Alexander Hamilton to John Laurens
- as he might have written in the fall of 1682 after learning of the death of the latter

My Dear Laurens,
I wrote once,
back in the year 1779,
that “though I am cold in my professions,
I am warm in my friendships,”
I wished that it might be in my power,
by my devoted actions rather than words,
to convince you that I loved you.
I thought I hardly knew the value you had
taught my heart to set upon you before you left for the war.
In truth, I did not know it until the event of this greater leaving.
Indeed, my friend, it was not well done.
You know of my strong desire to
Preserve myself
free from any, particular,
to keep my happiness independent of the caprice of others.

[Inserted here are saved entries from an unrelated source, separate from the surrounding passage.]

(* ===== verification/ExampleDatabase.v ===== *)
(** * A database to look at

    A pool of two frames, a table with an integer and a string column, a hash index
    of one block on the first, two rows inserted by the transaction 7, which logs. *)

From Stdlib Require Import Strings.String.
From S2P Require Import Prelude Bytes Types Tuples Disk LogRecord LogManager Replacer ClockReplacer Page BufferPool LockManager PoolView TablePage Engine TableHeap TableScan HashPage Probe HashTable HashIndex Expressions Plans Catalog TmpTuples Executors Rows Operators IndexScan IndexedTables.

Definition db_columns : list Column := [NewColumn (text "a") Integer true; NewColumn (text "b") Varchar false].
Definition db_schema : Schema := NewSchema db_columns.
Definition db_index : IndexHandle := MkIndexHandle 1 (NewIndexMetadata (text "a_index") (text "t") db_schema [0]) 0.
Definition db_table : TableMetadata := MkTableMetadata db_schema (text "t") table_0 [Some db_index; None] 0.
Definition db_catalog : Catalog := MkCatalog {[0 := db_table]} {[text "t" := db_table]} 1 table_0.

Definition db_row1 : list Value := [NewInteger 5; NewVarchar (text "x")].
Definition db_row2 : list Value := [NewInteger 3; NewVarchar (text "y")].
Definition db_bytes (row : list Value) : list byte :=
  match NewTupleFromSchema row db_schema with Ok t => data t | _ => [] end.
Definition db_c1 : list (Z * slots) := [(0, [Some (false, db_bytes db_row1)])].
Definition db_c2 : list (Z * slots) := [(0, [Some (false, db_bytes db_row1); Some (false, db_bytes db_row2)])].
Definition db_rows : list Located := [(MkRID 0 0, db_row1); (MkRID 0 1, db_row2)].

Definition db0 : Engine ClockReplacer := engine_of (with_store (NewLinearProbeHashTable 1)) table_engine.
Definition db1 : Engine ClockReplacer := engine_of (insert_rows example_murmur3 252 db_table [db_row1]) db0.
Definition db2 : Engine ClockReplacer := engine_of (insert_rows example_murmur3 252 db_table [db_row2]) db1.

Lemma db_row_ok row : row = db_row1 ∨ row = db_row2 → row_ok db_columns row ∧ bytes_of db_columns row (db_bytes row) ∧
  0 < zlen (db_bytes row) ∧ zlen (db_bytes row) + sizeTuple ≤ free_space [].
Proof.
  intros Hr. split; [|split; [|split]].
  - split; [|split; [reflexivity|destruct Hr as [->| ->]; vm_compute; reflexivity]].
    destruct Hr as [->| ->]; repeat constructor; try (vm_compute; done).
  - destruct Hr as [->| ->]; eexists; (split; [vm_compute; reflexivity|vm_compute; reflexivity]).
  - destruct Hr as [->| ->]; vm_compute; reflexivity.
  - destruct Hr as [->| ->]; vm_compute; discriminate.
Qed.

Lemma db_not_full row bs : row = db_row1 ∨ row = db_row2 → db_bytes row = bs → zlen bs + sizeTuple ≤ free_space [].
Proof. intros Hr <-. by apply db_row_ok. Qed.

Lemma indexed_perm murmur3 tm rows rows' Ms : rows ≡ₚ rows' → indexed murmur3 tm rows Ms → indexed murmur3 tm rows' Ms.
Proof.
  intros HP HX j ix Hj. destruct (HX j ix Hj) as (ps & HE & HF).
  destruct (Permutation_Forall2 HP HF) as (ps' & HP' & HF'). exists ps'. split; [|done]. by rewrite HE.
Qed.

Lemma db0_store hid s1 : NewLinearProbeHashTable 1 (estore table_engine) = Ok (hid, s1) → db0 = set_store s1 table_engine.
Proof.
  intros E. pose proof (with_store_run (NewLinearProbeHashTable 1) table_engine _ _ E) as E'. unfold db0, engine_of. by rewrite E'.
Qed.

Lemma db1_def : db1 = engine_of (insert_rows example_murmur3 252 db_table [db_row1]) db0.
Proof. reflexivity. Qed.
Lemma db2_def : db2 = engine_of (insert_rows example_murmur3 252 db_table [db_row2]) db1.
Proof. reflexivity. Qed.

Lemma set_store_rest (s : Store ClockReplacer) (e : Engine ClockReplacer) :
  elogging (set_store s e) = elogging e ∧ etxn (set_store s e) = etxn e ∧ elocks (set_store s e) = elocks e.
Proof. done. Qed.

#[local] Opaque table_engine db0 db1 db2.

Lemma db0_on : ∃ P ids, table_on db0 2 P ∅ db_table db_columns [(0, [])] (λ _, ids) (λ _, MkMultimap [] []) ∧
  indexed example_murmur3 db_table [] (λ _, MkMultimap [] []) ∧ capacity ids = 252%nat ∧
  elogging db0 = true ∧ etxn db0 = SetPrevLSN 0 (NewTransaction 7) ∧ elocks db0 = NewLockManager.
Proof.
  destruct table_engine_shows as (P & S & HR & HN & HE & HT & HL). destruct no_pins_room as [HP HF].
  destruct (NewLinearProbeHashTable_run (estore table_engine) 2 P ∅ 1 S HP HF ltac:(lia)) as (s1 & P1 & ids & E & HLi & _ & HM & HK & HB).
  { rewrite HN. unfold page_in_range, in_i32. lia. }
  pose proof (db0_store _ _ E) as E0.
  clear E. rewrite HN in HM. exists P1, ids. rewrite E0. destruct HM as [(cs & HTi & He & Hu)].
  assert (HR1 : heap_rep P1 table_0 [(0, [])]).
  { destruct HR as [H1 H2 H3]. split; [done|done|]. eapply chain_outside; [|exact H3]. intros q Hq.
    destruct (chain_ids _ _ _ _ H3 Hq) as [[d Hd] _]. by rewrite Hd, (HK _ _ Hd). }
  destruct HR as [_ _ H3]. destruct (chain_ids _ _ _ 0 H3 ltac:(by left)) as [[d Hd] _].
  destruct (set_store_rest s1 table_engine) as (G1 & G2 & G3). rewrite G1, G2, G3.
  split; [|split; [|split; [unfold capacity; by rewrite HLi|exact (conj HE (conj HT HL))]]].
  - split.
    + exact (ti_shows _ _ _ _ _ _ HTi).
    + exact HF.
    + reflexivity.
    + split; [reflexivity|]. split; reflexivity.
    + exact HR1.
    + intros j ix Hj. destruct j as [|[|j]]; [|discriminate Hj|discriminate Hj]. injection Hj as <-. split; [reflexivity|reflexivity|].
      exists cs. split; [|exact (conj He Hu)]. split; [exact (ti_pages _ _ _ _ _ _ HTi)|exact (ti_ok _ _ _ _ _ _ HTi)].
    + intros j ix q Hj Hq. destruct j as [|[|j]]; [|discriminate Hj|discriminate Hj]. injection Hj as <-. intros ->%list_elem_of_singleton.
      apply elem_of_cons in Hq as [Hq|Hq]; [discriminate Hq|]. rewrite Forall_forall in HB. specialize (HB 0 Hq). congruence.
    + intros j j' ix ix' q Hj Hj' Hne. destruct j as [|[|j]]; [|discriminate Hj|discriminate Hj].
      destruct j' as [|[|j']]; [destruct (Hne eq_refl)|discriminate Hj'|discriminate Hj'].
  - intros j ix Hj. exists []. split; [reflexivity|constructor].
Qed.

(** The state after one insert, from the one before. *)
Lemma db_insert e e' P ids Ms c c' rows row r :
  let blocks := λ _ : nat, ids in
  e' = engine_of (insert_rows example_murmur3 252 db_table [row]) e → row = db_row1 ∨ row = db_row2 →
  table_on e 2 P ∅ db_table db_columns c blocks Ms → holds_rows db_columns c rows → indexed example_murmur3 db_table rows Ms →
  capacity ids = 252%nat → (length c < 252)%nat → page_in_range (nextPageID (diskManager (estore e))) →
  heap_insert (nextPageID (diskManager (estore e))) (db_bytes row) c = (c', r) → grantable r (etxn e) (elocks e) →
  (PackRIDtoUint32 r ∉ mm_used (Ms 0%nat)) → (length (mm_used (Ms 0%nat)) < 2)%nat →
  insert_rows example_murmur3 252 db_table [row] e = Ok (false, e') ∧
  ∃ P' rows' Ms', table_on e' 2 P' ∅ db_table db_columns c' blocks Ms' ∧ holds_rows db_columns c' rows' ∧ rows' ≡ₚ (r, row) :: rows ∧
    indexed example_murmur3 db_table rows' Ms' ∧ mm_used (Ms' 0%nat) = PackRIDtoUint32 r :: mm_used (Ms 0%nat).
Proof.
  intros blocks He' Hrow HT HH HX Hcap Hc HRn HI HG Hnew Hus. destruct (db_row_ok row Hrow) as (Hok & HB & H0 & Hfit).
  destruct (insert_row_run example_murmur3 example_murmur3_size e 2 P ∅ db_table db_columns c blocks Ms rows row (db_bytes row) _ c' r 252
    HT HH HX Hok HB H0 Hfit eq_refl HRn Hc HI (λ _, HG)) as (e1 & P' & rows' & Ms' & E & HT' & HH' & HP & HX' & HU & _).
  - intros j ix Hj. destruct j as [|[|j]]; [|discriminate Hj|discriminate Hj]. unfold blocks. rewrite Hcap. split; [exact Hnew|]. split; [lia|lia].
  - unfold engine_of in He'. rewrite E in He'. subst e'. split; [exact E|]. exists P', rows', Ms'. split; [exact HT'|].
    split; [exact HH'|]. split; [exact HP|]. split; [exact HX'|]. exact (HU 0%nat).
Qed.

Lemma db1_on : ∃ P ids Ms rows, table_on db1 2 P ∅ db_table db_columns db_c1 (λ _, ids) Ms ∧
  holds_rows db_columns db_c1 rows ∧ rows ≡ₚ [(MkRID 0 0, db_row1)] ∧ indexed example_murmur3 db_table rows Ms ∧
  capacity ids = 252%nat ∧ mm_used (Ms 0%nat) = [0] ∧ insert_rows example_murmur3 252 db_table [db_row1] db0 = Ok (false, db1).
Proof.
  destruct db0_on as (P & ids & HT & HX & Hcap & HE & Htx & Hlk).
  assert (HN : nextPageID (diskManager (estore db0)) = 3) by (vm_compute; reflexivity).
  destruct (db_insert db0 db1 P ids _ [(0, [])] db_c1 [] db_row1 (MkRID 0 0) db1_def ltac:(by left) HT) as (E & P' & rows' & Ms' & HT' & HH' & HP & HX' & HU).
  - constructor.
  - exact HX.
  - exact Hcap.
  - cbn. lia.
  - rewrite HN. unfold page_in_range. lia.
  - rewrite HN. vm_compute. reflexivity.
  - rewrite Hlk. vm_compute. exact I.
  - apply not_elem_of_nil.
  - cbn. lia.
  - exists P', ids, Ms', rows'. split; [exact HT'|]. split; [exact HH'|]. split; [exact HP|]. split; [exact HX'|].
    split; [exact Hcap|]. split; [exact HU|exact E].
Qed.

Lemma db_row1_grantable : grantable (MkRID 0 0) (etxn db0) (elocks db0).
Proof. vm_compute. exact I. Qed.
Lemma db_row2_grantable : grantable (MkRID 0 1) (etxn db1) (elocks db1).
Proof. vm_compute. exact I. Qed.

Lemma db_holds_rows : holds_rows db_columns db_c2 db_rows.
Proof.
  destruct (db_row_ok db_row1 ltac:(by left)) as (Ok1 & B1 & _). destruct (db_row_ok db_row2 ltac:(by right)) as (Ok2 & B2 & _).
  constructor; [|constructor; [|constructor]].
  - split; [reflexivity|]. split; [exact Ok1|]. exists (db_bytes db_row1). split; [reflexivity|exact B1].
  - split; [reflexivity|]. split; [exact Ok2|]. exists (db_bytes db_row2). split; [reflexivity|exact B2].
Qed.

Lemma db2_on : ∃ P ids Ms, table_on db2 2 P ∅ db_table db_columns db_c2 (λ _, ids) Ms ∧
  holds_rows db_columns db_c2 db_rows ∧ indexed example_murmur3 db_table db_rows Ms ∧ capacity ids = 252%nat.
Proof.
  destruct db1_on as (P & ids & Ms & rows & HT & HH & HP & HX & Hcap & HU & _).
  assert (HN : nextPageID (diskManager (estore db1)) = 3) by (vm_compute; reflexivity).
  destruct (db_insert db1 db2 P ids Ms db_c1 db_c2 rows db_row2 (MkRID 0 1) db2_def ltac:(by right) HT HH HX Hcap) as (E & P' & rows' & Ms' & HT' & HH' & HP' & HX' & HU').
  - cbn. lia.
  - rewrite HN. unfold page_in_range. lia.
  - rewrite HN. vm_compute. reflexivity.
  - exact db_row2_grantable.
  - rewrite HU. apply (bool_decide_unpack _). vm_compute. exact I.
  - rewrite HU. cbn. lia.
  - exists P', ids, Ms'. split; [exact HT'|]. split; [exact db_holds_rows|]. split; [|exact Hcap].
    eapply indexed_perm; [|exact HX']. rewrite HP', HP. apply Permutation_swap.
Qed.

Lemma db_readable : Forall (λ x : Located, TableScan.readable (fst x) db2) db_rows.
Proof. repeat constructor; intros u; vm_compute; by intros [= <-]. Qed.

Lemma db_rids : Forall (λ x : Located, 0 ≤ PageId (fst x) < 2 ^ 16 ∧ 0 ≤ SlotNum (fst x) < 2 ^ 16) db_rows.
Proof. constructor; [cbn; lia|]. constructor; [cbn; lia|constructor]. Qed.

My friend, you should not have taken advantage of my
and steal into my affections without my consent.
But, as you did, and so thoroughly,
and as we are generally indulgent with those we love,
I did not scruple to pardon you then,
nor do I intend to do so now.
Did my last letter reach you too late?You might have found it amusing.
- my resentment of your marriage –
The Great Alexander Hamilton,
acting the part of a jealous lover
in the face of an unkind god.
There is one comfort I suppose:
At least you and I can both rest knowing
the history books shall likely never mention it.